Role of Neurogranin in the regulation of calcium binding to Calmodulin

Role of Neurogranin in the regulation of calcium binding to Calmodulin Anuja Chandrasekar, B.S Advisor: M. Neal Waxham, Ph.D The overall goal of my project was to gain a quantitative understanding of how the interaction between two proteins neurogranin (RC3) and calmodulin (CaM) alters a fundamental property of CaM. CaM, has been extensively studied for more than four decades due to its seminal role in almost all biological functions as a calcium signal transducer. Calcium signals in cardiac and neuronal cells are exquisitely precise and enable activation of some processes while down-regulating others. CaM, with its four calcium binding sites, serves as a central component of calcium signaling in these cells. It is aided in this role as a regulatory hub that differentially activates targets in response to a calcium flux by proteins that alter its calcium binding properties.
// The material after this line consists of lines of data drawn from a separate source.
Lemma perform_inRange (op : Engine.Operation) s :
  Engine.inRange s → Engine.inRange (Engine.perform op s).
Proof.
  intros Hs. destruct op as [q|q|q|q|q]; unfold Engine.perform.
  - rewrite getTicket_storage. destruct (truthy q); [|done].
    apply map_Forall_insert_2; [by apply advanced_bounds | done].
  - rewrite resetQueue_inMemory. by apply map_Forall_insert_2.
  - rewrite incrementTicketNumber_storage.
    destruct (truthy q); [|done].
    destruct (s !! _) as [n|] eqn:Hn; [|done].
    apply map_Forall_insert_2; [|done].
    pose proof (Hs _ _ Hn). cbn in *.
    destruct (Z.ltb_spec 9999 (n + 1)); lia.
  - rewrite resetTicketNumber_storage. destruct (truthy q); [|done].
    by apply map_Forall_insert_2.
  - rewrite createQueue_storage. destruct (truthy q); [|done].
    destruct (s !! _); [done|]. by apply map_Forall_insert_2.
Qed.

End Footprints.

(** ** The cut of a call is faithful to the method *)

Section Cut.

Lemma alone_incrementTicketNumber (q : string) (s : Storage) :
  Interleaving.alone Interleaving.incrementTicketNumber q s
  = QueueRepository.incrementTicketNumber inMemory q s.
Proof.
  destruct q as [|c q]; [reflexivity|].
  unfold Interleaving.alone, QueueRepository.incrementTicketNumber, await.
  cbn [Interleaving.begin Interleaving.incrementTicketNumber truthy negb].
  rewrite getCurrentTicketNumber_inMemory by done.
  reflexivity.
Qed.

Lemma alone_getTicket (q : string) (s : Storage) :
  Interleaving.alone Interleaving.getTicket q s
  = QueueService.getTicket inMemory q s.
Proof.
  destruct q as [|c q]; [reflexivity|].
  unfold Interleaving.alone, QueueService.getTicket, tryCatch, await.
  cbn [Interleaving.begin Interleaving.getTicket].
  rewrite getCurrentTicketNumber_inMemory by done.
  reflexivity.
Qed.

End Cut.

(** * The claims *)

Section Claims.

Implicit Types (q a b : string) (s : Storage).

(** C1. The first ticket of a queue that has nothing stored. On the empty
    storage, [QueueService.getTicket] reads [null], computes
    [(null + 1) % 10000 = 1], persists 1 and answers "0001";
    [QueueRepository.incrementTicketNumber] rejects the call and persists
    nothing. Neither answers "0000" nor persists 0. *)
Theorem first_ticket_of_absent_queue :
  QueueService.getTicket inMemory "queue1" ∅
  = (Ok "0001", {[QueueRepository._getQueueKey "queue1" := 1]})
  ∧ QueueRepository.incrementTicketNumber inMemory "queue1" ∅
    = (Throw "Queue queue1 does not exist", ∅).
Proof.
  split.
  - rewrite getTicket_inMemory by done. reflexivity.
  - by rewrite incrementTicketNumber_absent.
Qed.

(** C2. For a queue whose stored counter is [n] with [0 ≤ n ≤ 9999], one
    issue answers [(n + 1) mod 10000] rendered on four digits and persists
    exactly that integer, on [QueueService.getTicket], on
    [QueueRepository.incrementTicketNumber] (which answers the integer) and
    in [Ticket.getNextNumber]; after 9999 the answer is "0000" and 0 is
    persisted. *)
Theorem issue_advances_and_wraps q s n :
  q ≠ "" →
  s !! QueueRepository._getQueueKey q = Some n →
  0 ≤ n ≤ 9999 →
  let next := (n + 1) `mod` 10000 in
  QueueService.getTicket inMemory q s
  = (Ok (fourDigits next), <[QueueRepository._getQueueKey q := next]> s)
  ∧ QueueRepository.incrementTicketNumber inMemory q s
    = (Ok next, <[QueueRepository._getQueueKey q := next]> s)
  ∧ Ticket.getNextNumber (Num n) = Ok next
  ∧ (n = 9999 →
     QueueService.getTicket inMemory q s
     = (Ok "0000", <[QueueRepository._getQueueKey q := 0]> s)).
Proof.
  intros Hq Hs Hn next.
  assert (0 ≤ next ≤ 9999) as Hnext
    by (pose proof (Z.mod_pos_bound (n + 1) 10000); lia).
  assert (QueueService.getTicket inMemory q s
          = (Ok (fourDigits next),
             <[QueueRepository._getQueueKey q := next]> s)) as Hget.
  { rewrite getTicket_inMemory by done. unfold stored. rewrite Hs.
    rewrite advanced_inRange by done. fold next.
    by rewrite formatTicketNumber_inRange. }
  repeat split.
  - exact Hget.
  - erewrite incrementTicketNumber_inMemory by done.
    by rewrite wrapped_inRange.
  - unfold Ticket.getNextNumber, Ticket.MIN_TICKET_NUMBER,
      Ticket.MAX_TICKET_NUMBER. cbn.
    destruct (Z.ltb_spec n 0); [lia|].
    destruct (Z.ltb_spec 9999 n); [lia|]. cbn. f_equal.
    destruct (Z.eqb_spec n 9999) as [->|]; [reflexivity|].
    unfold next. by rewrite Z.mod_small by lia.
  - intros ->. exact Hget.
Qed.

Lemma issue_advances_and_wraps_witness :
  checkoutAt9999 !! QueueRepository._getQueueKey "checkout" = Some 9999
  ∧ QueueService.getTicket inMemory "checkout" checkoutAt9999
    = (Ok "0000",
       <[QueueRepository._getQueueKey "checkout" := 0]> checkoutAt9999).
Proof.
  split; [reflexivity|].
  apply (issue_advances_and_wraps "checkout" checkoutAt9999 9999);
    [discriminate | reflexivity | lia | reflexivity].
Defined.

(** C4. Starting from a storage where every counter lies between 0 and
    9999, every sequence of engine operations (issue, reset and create, of
    the service and of the repository) leaves a storage where every counter
    lies between 0 and 9999. *)
Theorem operations_keep_counters_inRange (ops : list Engine.Operation) s :
  Engine.inRange s → Engine.inRange (Engine.performAll ops s).
Proof.
  revert s. induction ops as [|op ops IH]; intros s Hs; [done|].
  cbn. apply IH. by apply perform_inRange.
Qed.

Lemma operations_keep_counters_inRange_witness :
  Engine.inRange
    (Engine.performAll
       [Engine.CreateQueue "a"; Engine.IncrementTicketNumber "a";
        Engine.GetTicket "b"; Engine.ResetTicketNumber "a";
        Engine.ResetQueue "b"; Engine.GetTicket "a"] ∅).
Proof.
  apply operations_keep_counters_inRange.
  intros k v Hk. rewrite lookup_empty in Hk. discriminate.
Defined.

(** C5. Formatting outside the range of the counter. On 10000
    [QueueService.formatTicketNumber] answers the five characters "10000"
    and on -1 it answers "00-1", where reduction modulo 10000 gives "0000"
    and "9999"; [Ticket.formatNumber] throws on 10000. *)
Theorem formatting_outside_the_range :
  QueueService.formatTicketNumber (Num 10000) = Ok "10000"
  ∧ formatNumber_spec 10000 = "0000"
  ∧ QueueService.formatTicketNumber (Num (-1)) = Ok "00-1"
  ∧ formatNumber_spec (-1) = "9999"
  ∧ Ticket.formatNumber (Num 10000)
    = Throw "Invalid ticket number: 10000. Must be between 0 and 9999".
Proof. repeat split; reflexivity. Qed.

(** C6. The status of a queue that has nothing stored.
    [QueueService.getQueueStatus] never writes to the storage; on a queue
    with no stored value it reads [null], fails to format it and rejects
    the call instead of answering "0000". *)
Theorem status_of_absent_queue :
  (∀ q s, snd (QueueService.getQueueStatus inMemory q s) = s)
  ∧ QueueService.getQueueStatus inMemory "other" ∅
    = (Throw "Failed to get status for queue other", ∅).
Proof.
  split; [|reflexivity].
  intros q s. destruct q as [|c q]; [reflexivity|].
  unfold QueueService.getQueueStatus, tryCatch, await.
  rewrite getCurrentTicketNumber_inMemory by done.
  unfold stored. by destruct (s !! _).
Qed.

(** C7 (as amended). For every non-empty queue identifier and every prior
    storage, the queue absent or not, a reset followed by one issue answers
    "0001": the reset persists 0 and the issue advances it, so 1 is
    persisted; on the repository, [resetTicketNumber] followed by
    [incrementTicketNumber] answers 1. *)
Theorem issue_after_reset q s :
  q ≠ "" →
  (let! _ := QueueService.resetQueue inMemory q in
   QueueService.getTicket inMemory q) s
  = (Ok "0001", <[QueueRepository._getQueueKey q := 1]> s)
  ∧ (let! _ := QueueRepository.resetTicketNumber inMemory q in
     QueueRepository.incrementTicketNumber inMemory q) s
    = (Ok 1, <[QueueRepository._getQueueKey q := 1]> s).
Proof.
  intros Hq. split.
  - unfold await. rewrite resetQueue_inMemory.
    rewrite getTicket_inMemory by done. unfold stored.
    rewrite lookup_insert_eq. rewrite insert_insert_eq. reflexivity.
  - unfold await. rewrite resetTicketNumber_inMemory by done.
    erewrite incrementTicketNumber_inMemory
      by (done || apply lookup_insert_eq).
    rewrite insert_insert_eq. reflexivity.
Qed.

Lemma issue_after_reset_witness :
  "checkout" ≠ ""
  ∧ (let! _ := QueueService.resetQueue inMemory "checkout" in
     QueueService.getTicket inMemory "checkout") checkoutAt9999
    = (Ok "0001",
       <[QueueRepository._getQueueKey "checkout" := 1]> checkoutAt9999).
Proof.
  split; [discriminate|].
  apply (issue_after_reset "checkout" checkoutAt9999). discriminate.
Defined.

(** C7 as stated fails: on the empty storage, a reset followed by one
    issue for the queue "checkout" does not answer "0000", and on the
    repository it does not answer 0. *)
Lemma issue_after_reset_is_not_0000 :
  fst ((let! _ := QueueService.resetQueue inMemory "checkout" in
        QueueService.getTicket inMemory "checkout") ∅)
  ≠ Ok "0000"
  ∧ fst ((let! _ := QueueRepository.resetTicketNumber inMemory "checkout" in
          QueueRepository.incrementTicketNumber inMemory "checkout") ∅)
    ≠ Ok 0.
Proof.
  split.
  - unfold await. rewrite resetQueue_inMemory.
    rewrite getTicket_inMemory by done. unfold stored.
    rewrite lookup_insert_eq. cbn. discriminate.
  - unfold await. rewrite resetTicketNumber_inMemory by done.
    erewrite incrementTicketNumber_inMemory
      by (done || apply lookup_insert_eq).
    cbn. discriminate.
Qed.

(** C3. Two callers of the issue path for one queue, interleaved at the
    [await] between the read and the write: both read the stored 0, both
    persist 1 and both are answered the same number, on
    [QueueRepository.incrementTicketNumber] and on
    [QueueService.getTicket]. The read-modify-write is not atomic. *)
Theorem interleaved_issues_collide :
  Interleaving.run Interleaving.incrementTicketNumber [0; 1; 0; 1]%nat
    ([Interleaving.Started "q"; Interleaving.Started "q"],
     {[QueueRepository._getQueueKey "q" := 0]})
  = ([Interleaving.Settled (Ok 1); Interleaving.Settled (Ok 1)],
     {[QueueRepository._getQueueKey "q" := 1]})
  ∧ Interleaving.run Interleaving.getTicket [0; 1; 0; 1]%nat
      ([Interleaving.Started "q"; Interleaving.Started "q"],
       {[QueueRepository._getQueueKey "q" := 0]})
    = ([Interleaving.Settled (Ok "0001"); Interleaving.Settled (Ok "0001")],
       {[QueueRepository._getQueueKey "q" := 1]}).
Proof. split; vm_compute; reflexivity. Qed.

(** C8. The key of a queue is an injective function of its identifier, and
    for two distinct queues [a] and [b] an issue for [a] neither writes the
    counter of [b] nor depends on it, on [QueueService.getTicket] and on
    [QueueRepository.incrementTicketNumber]. *)
Theorem queues_are_independent a b s :
  a ≠ b →
  QueueRepository._getQueueKey a ≠ QueueRepository._getQueueKey b
  ∧ snd (QueueService.getTicket inMemory a s)
      !! QueueRepository._getQueueKey b
    = s !! QueueRepository._getQueueKey b
  ∧ snd (QueueRepository.incrementTicketNumber inMemory a s)
      !! QueueRepository._getQueueKey b
    = s !! QueueRepository._getQueueKey b
  ∧ (∀ v,
       fst (QueueService.getTicket inMemory a
              (<[QueueRepository._getQueueKey b := v]> s))
       = fst (QueueService.getTicket inMemory a s))
  ∧ (∀ v,
       fst (QueueRepository.incrementTicketNumber inMemory a
              (<[QueueRepository._getQueueKey b := v]> s))
       = fst (QueueRepository.incrementTicketNumber inMemory a s)).
Proof.
  intros Hab.
  assert (QueueRepository._getQueueKey a ≠ QueueRepository._getQueueKey b)
    as Hkey by (intros H; by apply _getQueueKey_inj in H).
  assert (∀ v, stored a (<[QueueRepository._getQueueKey b := v]> s)
               = stored a s) as Hstored.
  { intros v. unfold stored. by rewrite lookup_insert_ne. }
  repeat split.
  - exact Hkey.
  - rewrite getTicket_storage. destruct (truthy a); [|done].
    by rewrite lookup_insert_ne.
  - rewrite incrementTicketNumber_storage. destruct (truthy a); [|done].
    destruct (s !! QueueRepository._getQueueKey a); [|done].
    by rewrite lookup_insert_ne.
  - intros v. destruct a as [|c a]; [reflexivity|].
    rewrite !getTicket_inMemory by done. cbn [fst]. by rewrite Hstored.
  - intros v. destruct a as [|c a]; [reflexivity|].
    destruct (s !! QueueRepository._getQueueKey (String c a)) as [n|] eqn:Hn.
    + erewrite !incrementTicketNumber_inMemory;
        [reflexivity | done | exact Hn | done |].
      by rewrite lookup_insert_ne.
    + rewrite !incrementTicketNumber_absent; [reflexivity | done.. |].
      by rewrite lookup_insert_ne.
Qed.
Neurogranin, also known as RC3, is a member of a family of small neuronal IQ (SNIQ) domain proteins that was originally thought to play a ‘capacitive’ role by sequestering CaM until a calcium influx of sufficient intensity arrived. However, based on earlier work in our lab on neurogranin, we believe that this protein plays a more nuanced role in neurons than simply acting as a CaM buffer. We believe that neurogranin is one of the proteins which, by altering the kinetics of calcium binding allow CaM to decode a variety of signals with fine precision. To quantify the interaction between CaM, neurogranin and calcium, I used biophysical techniques and computational simulations. From my results, I conclude that neurogranin finely regulates the proportion of calcium-saturated CaM and thereby directs CaM’s target specificity.